Based upon the USACE’s Suisun Bay Channel and New York Slough 2009 Maintenance Dredging Sampling and Analysis Plan (SAP), ADH developed and managed all technical aspects of this contract. In association with our vessel and vibracoring subcontractors – TEG Oceanographic Services and Monterey Canyon Research Vessels, Inc. - ADH staff, performed all sediment coring and site water sampling from four channel composite areas.

Technical challenges to vibracore sediment collection were minimized by scheduling sample collection to coincide with favorable wind, sea-state and slack-tide conditions, and during periods of low vessel traffic. Surficial sediment composite samples from the in-Bay disposal areas were efficiently collected with a stainless-steel pipe dredge sampler.

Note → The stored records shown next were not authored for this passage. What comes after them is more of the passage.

(** * CircleAPI: a shallow embedding of [circle.py]

    The client of [circle.py] builds authenticated request URLs, issues
    GET / POST / DELETE calls through [requests], and reshapes the JSON
    answers.  Python objects are modelled by the type [value], a [dict] by
    a finite map whose enumeration order is left to the interpreter
    ([DictOrder]), an [OrderedDict] by an association list in insertion
    order, exceptions by the error monad [result], and the [requests]
    transport by a double that answers every request and records it.
    Text is held as bytes: a [str] as it is, a [unicode] object by its
    UTF-8 encoding, so that text is ASCII exactly when every byte is below
    128. *)

From Stdlib Require Import ZArith Ascii String List.
From stdpp Require Import gmap strings list fin_maps pretty.

Set Warnings "-register-all".
Local Open Scope string_scope.
Local Open Scope Z_scope.

(** ** Text helpers (Python [str] operations used by the source) *)

Module Str.

(** [c in s] for a single character [c]. *)
Definition contains (c : ascii) (s : string) : bool :=
  existsb (Ascii.eqb c) (list_ascii_of_string s).

(** [sep.join(parts)]. *)
Definition join (sep : string) (parts : list string) : string :=
  String.concat sep parts.

(** [s.replace(a, b)] for single characters [a] and [b]. *)
Fixpoint replace (a b : ascii) (s : string) : string :=
  match s with
  | EmptyString => EmptyString
  | String c rest =>
      String (if Ascii.eqb c a then b else c) (replace a b rest)
  end.

(** [s[:n]] and [s[n:]]. *)
Definition take (n : nat) (s : string) : string := String.substring 0 n s.
Definition drop (n : nat) (s : string) : string :=
  String.substring n (String.length s - n) s.

(** [s.lower()] on ASCII letters. *)
Definition lower_char (c : ascii) : ascii :=
  let n := nat_of_ascii c in
  if (Nat.leb 65 n && Nat.leb n 90)%bool then ascii_of_nat (n + 32) else c.

Fixpoint lower (s : string) : string :=
  match s with
  | EmptyString => EmptyString
  | String c rest => String (lower_char c) (lower rest)
  end.

(** A continuation byte of UTF-8 (binary 10xxxxxx). *)
Definition is_continuation (c : ascii) : bool :=
  let n := nat_of_ascii c in (Nat.leb 128 n && Nat.ltb n 192)%bool.

(** The characters of [s], as iterating over a [unicode] text yields them:
    each lead byte with the continuation bytes that follow it. *)
Fixpoint chars (s : string) : list string :=
  match s with
  | EmptyString => nil
  | String c rest =>
      match chars rest with
      | g :: gs =>
          match g with
          | String d _ =>
              if is_continuation d then String c g :: gs
              else String c EmptyString :: g :: gs
          | EmptyString => String c EmptyString :: gs
          end
      | nil => String c EmptyString :: nil
      end
  end.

Composite samples were analyzed for grain size (for confirmation of Tier I assumptions), total solids, total organic carbon (TOC), and dissolved metals by a modified Waste Extraction Test (mWET). All physical and chemical analytical testing was performed by Columbia Analytical Services (CAS) in accordance with the project SAP, the Inland Testing Manual, and the Upland Testing Manual. All analytical results were evaluated by ADH to determine the channel sediment’s suitability for multiple disposal/placement options including in-Bay disposal and upland placement Sherman Island. Sediment chemistry and toxicity results were evaluated in relation to relevant water quality criteria, including the California Toxics Rule, the San Francisco Bay Basin Water Quality Control Plan (Basin Plan), Waste Discharge Requirements (WDRs) criteria for various upland reuse/disposal sites - including Sherman Island (referenced from several WDRs, including that for the Stockton Deep Water Ship Channel) - and the California Drinking Water Standards’ Primary Maximum Contaminant Levels. Draft and final sediment evaluation reports were prepared by ADH for the USACE and followed guidelines provided in the SAP and Public Notice 99-4: Sampling and Analysis Plan (Quality Assurance Project Plan) Guidance for Dredging Projects within the San Francisco District.

The project was overseen by the USACE, and the final report incorporated comments from the USACE and agencies from the Dredged Material Management Office, including the San Francisco Bay RWQCB, the Bay Conservation and Development Commission, and USEPA Region 9.